Last Updated on Sunday, 11 March 2018, 9:35 by Denis Chabrol
Guyana is making available large swathes of former sugar estate lands for constructing upscale houses and business complexes for the burgeoning oil and gas sector, but a top government official cautions that the lands cannot be held indefinitely for speculation.
“These developments will come with a time-frame so you can’t take an acre or ten acres and say you will build a high-rise or a condominium and take ten years to build it. We’ll specify the time frame for you to start building,” Head of the National Industrial and Commercial Investments Limited’s (NICIL) Special Purpose Unit (SPU), Colvin Heath-London said.

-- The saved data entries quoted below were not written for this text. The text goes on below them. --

Lemma clearStack_spec stack : Z.quot stack PageSize = Z.of_nat k ->
  exists m' v', clearStack s stack (m, v) = Ret (m', v') /\
  freed (named (Z.of_nat k + 1)) m v m' v' /\ locks v' = locks v /\
  (forall s' n, (s' <> s \/ ~ (k - 7 <= n <= k)%nat) -> page_of v' s' n = page_of v s' n).
Proof using K Hk Hnames Hl.
  intros Hst. unfold clearStack. rewrite Hst. cbv zeta. rewrite Acquire_new by apply Hl.
  match goal with |- context [for_upto ?i ?n ?f (m, ?v0)] =>
    destruct (for_upto_inv (unstacked (bitMapLock :: locks v)) i n f (m, v0)) as ([m' v'] & -> & (F & Hl' & Ho & _)) end.
  - split; [|split; [done|split; [done | done]]]. apply freed_locks. eapply freed_iff, freed_none; try apply K.
    intros p. split; [done|]. intros (n & x & e & ? & ? & _). lia.
  - intros j [m1 v1] Hj Hc. destruct (Z_of_nat_complete j ltac:(lia)) as [i ->].
    pose proof Hc as (F & Hl1 & _ & Hsame).
    destruct (Hnames i ltac:(lia)) as (x & e & p & Hp & Hpp & Hlt).
    pose proof Hp as Hp1. rewrite <- Hsame in Hp1 by lia. pose proof Hp1 as (a1 & Ha1 & He1 & _)%page_of_Some.
    unfold VM.deref. rewrite Ha1. cbn [bind]. rewrite (aref_nat _ _ _ He1). cbn [bind].
    destruct (drop_entry_step (named (Z.of_nat i)) m v m1 v1 s i x e p (bitMapLock :: locks v))
      as (bm & ie & sp & -> & Hu & Hf); [done | done | done | done | done | lock_free |]. cbn [bind].
    assert (set_mainMemoryBitMap bm v1 = set_locks (bitMapLock :: locks v) (set_mainMemoryBitMap bm v1)) as Hv1
      by (destruct v1; cbn in *; by subst).
    specialize (Hu _ (bitMapLock :: locks v) Hv1 ltac:(lock_free)). cbv zeta in Hu.
    destruct (update_IPT (physicalPage (entry e)) (set_ientry (set_valid false)) _) as [v3| |]; cbn [bind] in Hu |- *; [|done..].
    rewrite Hu. cbn [bind]. eexists. split; [reflexivity|]. destruct (Hf (bitMapLock :: locks v)) as [Hf1 Hf2].
    apply (unstacked_next _ i m1 v1 _ _ x e p Hc); try done. lia.
  - cbn [bind]. eexists _, _. split; [reflexivity|].
    rewrite (Release_last bitMapLock (locks v)) by (done || apply Hl).
    split; [|split; [done | exact Ho]]. apply freed_locks. eapply freed_iff, F. intros p. split.
    + intros (n & x & e & ? & ? & ?). exists n, x, e. split; [done|]. split; [lia | done].
    + intros (n & x & e & ? & ? & ?). exists n, x, e. split; [done|]. split; [lia | done].
Qed.

(** The end of a thread can wipe a page it does not own. clearStack frees the
    frames that the page table names for the eight pages of the thread's stack,
    also for pages that are not in memory, whose entries still name the frame they
    had before they were evicted, or what [new] left there. If one of these names
    the frame [q] of another page, of this or any other process, then after
    clearStack that page is all zeros for its process, and frame [q] is marked free
    although the page still uses it, so that the next page fault shares it. *)
Theorem clearStack_frees_others stack n x e q s' n' :
  Z.quot stack PageSize = Z.of_nat k ->
  (k - 7 <= n <= k)%nat -> page_of v s n = Some (x, e) -> physicalPage (entry e) = Z.of_nat q ->
  holds v q s' n' -> (s' <> s \/ ~ (k - 7 <= n' <= k)%nat) ->
  valid (entry e) = false /\ content m v s' n' = Some (frame m q) /\
  exists m' v', clearStack s stack (m, v) = Ret (m', v') /\
    content m' v' s' n' = Some zeros /\ bit (mainMemoryBitMap v') (Z.of_nat q) = false.
Proof using K Hk Hnames Hl.
  intros Hst Hn Hp Hpp Hh Hne. split.
  { destruct (valid (entry e)) eqn:Hv; [|done]. destruct (c_page _ _ _ _ K _ _ _ _ Hp) as [_ Hx].
    destruct (Hx Hv) as (q' & Hq' & _ & Hh'). assert (q' = q) as -> by lia.
    destruct (holds_inj _ _ _ _ _ _ Hh Hh') as [-> ->]. destruct Hne; [done | lia]. }
  destruct (holds_page _ _ _ _ _ _ _ K Hh) as (y & f & Hp' & Hv' & Hpf); [done|].
  assert (q < 256)%nat as Hq by (destruct Hh as (ie & Hi & _); eapply frames_range, Hi; apply K).
  split; [unfold content; rewrite Hp'; cbn; unfold page_content; cbn; by rewrite Hv', Hpf, Nat2Z.id|].
  destruct (clearStack_spec stack Hst) as (m' & v' & -> & F & _ & Ho). exists m', v'. split; [done|].
  destruct (fr_in _ _ _ _ _ F q) as (Hb & Hz & _); [|done|split; [|done]].
  - exists n, x, e. split; [lia|]. split; [lia | done].
  - unfold content. rewrite Ho, Hp' by done. cbn. unfold page_content. cbn. by rewrite Hv', Hpf, Nat2Z.id, Hz.
Qed.
End ClearStack.

(** ** The program of Boot.v with a page table from zeroed memory *)

Module Demo.
Import Boot.Demo.

Definition zeroed : nat -> PageTableEntry := fun _ => mkPTE (mkTE 0 0 false false false false) 0 0 0.

Definition started : C VM :=
  let! v := Initialize (fun _ => no_entry) (fun _ => 5) (fun _ => 6) false 1 in
  let! a := new_AddrSpace true (noff_bytes noff ++ text) [] zeroed (fun _ => 9) (fun _ => 8) in
  Ret (set_space (Some 1%positive) (set_spaces (<[1%positive := a]> (spaces v)) v)).

Lemma zeroed_booted : exists v, started = Ret v /\ core None 0 machine v /\ locks v = [] /\ space v = Some 1%positive /\
  swap_free v = 4096 /\ forall n, (n < 10)%nat -> is_Some (content machine v 1 n).
Proof.
  destruct (program_loaded_spec true noff text machine (fun _ => no_entry) (fun _ => 5) (fun _ => 6) 1 []
    zeroed (fun _ => 9) (fun _ => 8) 1%positive machine_fresh) as (v & a & Hv & Ha & K & Hl & Hsw & _ & _ & Hc & _).
  - unfold noff_fields. cbn. repeat constructor; done.
  - done.
  - apply Forall_fmap, Forall_forall. intros i _. pose proof (Nat.mod_upper_bound i 100 ltac:(lia)).
    unfold compose, is_i8. lia.
  - cbn. lia.
  - eexists. split; [unfold started; rewrite Hv; cbn [bind]; rewrite Ha; reflexivity|].
    split; [exact K|]. do 3 (split; [done|]). intros n Hn. rewrite Hc, decide_True; [by eexists|].
    split; [done|]. change (pages_for noff) with 10. lia.
Qed.

Lemma Ret_pair {A B} (a a' : A) (b b' : B) : Ret (a, b) = Ret (a', b') -> a = a' /\ b = b'.
Proof. intros E. by injection E. Qed.

Definition names (v : VM) (n : nat) : option Z := physicalPage ∘ entry ∘ snd <$> page_of v 1 n.

(** Page 0 has been brought into frame 0. *)
Lemma faulted_facts :
  (let! v := started in let! (m, v) := HandlePageFault (machine, v) in
   Ret (IPT v !! 0%nat, names v <$> seq 0 10)) =
  Ret (Some (mkIPTE (mkTE 0 0 true false false false) (Some 1%positive)), replicate 10 (Some 0)).
Proof. vm_compute. reflexivity. Qed.

Lemma faulted : exists m v, core None 0 m v /\ locks v = [] /\ holds v 0 1 0 /\
  names v <$> seq 0 10 = replicate 10 (Some 0).
Proof.
  destruct zeroed_booted as (v & Hv & K & Hl & Hs & Hsw & Hc). pose proof faulted_facts as Hf.
  rewrite Hv in Hf. cbn [bind] in Hf.
  assert (tlb_miss machine 0) as Hmiss.
  { intros t j e Ht Hj He. rewrite (Boot.fr_invalid _ machine_fresh t j e Ht Hj) in He. discriminate He. }
  destruct (HandlePageFault_spec quiet machine v 1 0 0 K (unlocked_nil _ Hl) Hs (Hc 0%nat ltac:(lia)) eq_refl eq_refl
    Hmiss ltac:(lia)) as (q & m' & v' & Hr & K' & [_ _ Hk _ _] & _ & _).
  rewrite Hr in Hf. cbn [bind] in Hf. apply Ret_pair in Hf as [Hi Hn]. exists m', v'. split; [exact K'|].
  split; [exact (eq_trans Hk Hl)|]. split; [|exact Hn].
  exists (mkIPTE (mkTE 0 0 true false false false) (Some 1%positive)).
  split; [exact Hi|]. split; [reflexivity|]. split; reflexivity.
Qed.

Lemma clearStack_frees_others_witness :
  exists m v m' v', core None 0 m v /\ clearStack 1 1264 (m, v) = Ret (m', v') /\
    content m v 1 0 = Some (frame m 0) /\ content m' v' 1 0 = Some zeros.
Proof.
  destruct faulted as (m & v & K & Hl & Hh & Hn).
  assert (forall n, (n < 10)%nat -> names v n = Some 0) as Hnames.
  { intros n Hn'. apply (f_equal (.!! n)) in Hn. rewrite list_lookup_fmap, lookup_seq_lt, lookup_replicate_2 in Hn by done.
    by injection Hn. }
  assert (forall n, (n < 10)%nat -> exists x e, page_of v 1 n = Some (x, e) /\ physicalPage (entry e) = 0) as Hp.
  { intros n Hn'. specialize (Hnames n Hn'). unfold names in Hnames.
    apply fmap_Some in Hnames as ([x e] & Hp & E). exists x, e. split; [exact Hp | exact (eq_sym E)]. }
  destruct (Hp 5%nat ltac:(lia)) as (x & e & Hp5 & Hpp5).
  destruct (clearStack_frees_others m v 1 9 K ltac:(lia)) with (stack := 1264) (n := 5%nat) (x := x) (e := e)
    (q := 0%nat) (s' := 1%positive) (n' := 0%nat) as (_ & Hc & m' & v' & Hr & Hc' & _).
  - intros n Hn'. destruct (Hp n ltac:(lia)) as (y & f & Hpn & Hppn). exists y, f, 0%nat. split; [exact Hpn|]. split; [exact Hppn | lia].
  - exact (unlocked_nil _ Hl).
  - reflexivity.
  - lia.
  - exact Hp5.
  - exact Hpp5.
  - exact Hh.
  - right. lia.
  - exists m, v, m', v'. exact (conj K (conj Hr (conj Hc Hc'))).
Defined.
End Demo.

Addressing a recent outreach exercise by the People’s National Congress Reform in New York, he said the Guyana Sugar Corporation (Guysuco) has lands available at Wales, Ogle, Eccles, Diamond and Palmyra for real estate development to international standards for the oil and gas sector.
Stressing that the lands are “not available for speculation”, he said they would be allocated through a “proper process” based on strong justifications in a “proper” business plan.
The SPU official urged overseas-based Guyanese to apply for former sugar estate lands to construct high-quality houses, restaurants and entertainment spots for more than 200,000 expatriates who are expected to come to work in Guyana’s petroleum sector. “It means that we have to raise our standards in terms of the real estate market,” Heath-London said.
“We have to find places for them to live, we have to feed them and entertain them and this is where you in the Diaspora and others further afield come to play. It means that we have to build accommodation to international standards,” he said. Features of such property development, he said, would have to include washing machines, dish-washing machines, alarms, gated communities, proper restaurants for dining and fine dining, night clubs and other forms of entertainment
Heath-London said the country was poised to create a number one Guyanese brand to cater not only for core oil and gas operations but also for an estimated 40 downstream industries. Through United States (US) oil giant, ExxonMobil, Guyana is expected to begin commercial oil production in 2020 at current estimates of 500,000 barrels per day.
The Guyana Sugar Corporation has already closed Wales, Enmore-East Demerara, Rose Hall and Skeldon Estates. The SPU has since decided to reopen Skeldon, Rose Hall and Enmore estates to keep them as going concerns to attract investors and at the same time produce molasses for the privately-owned Demerara Distillers Limited.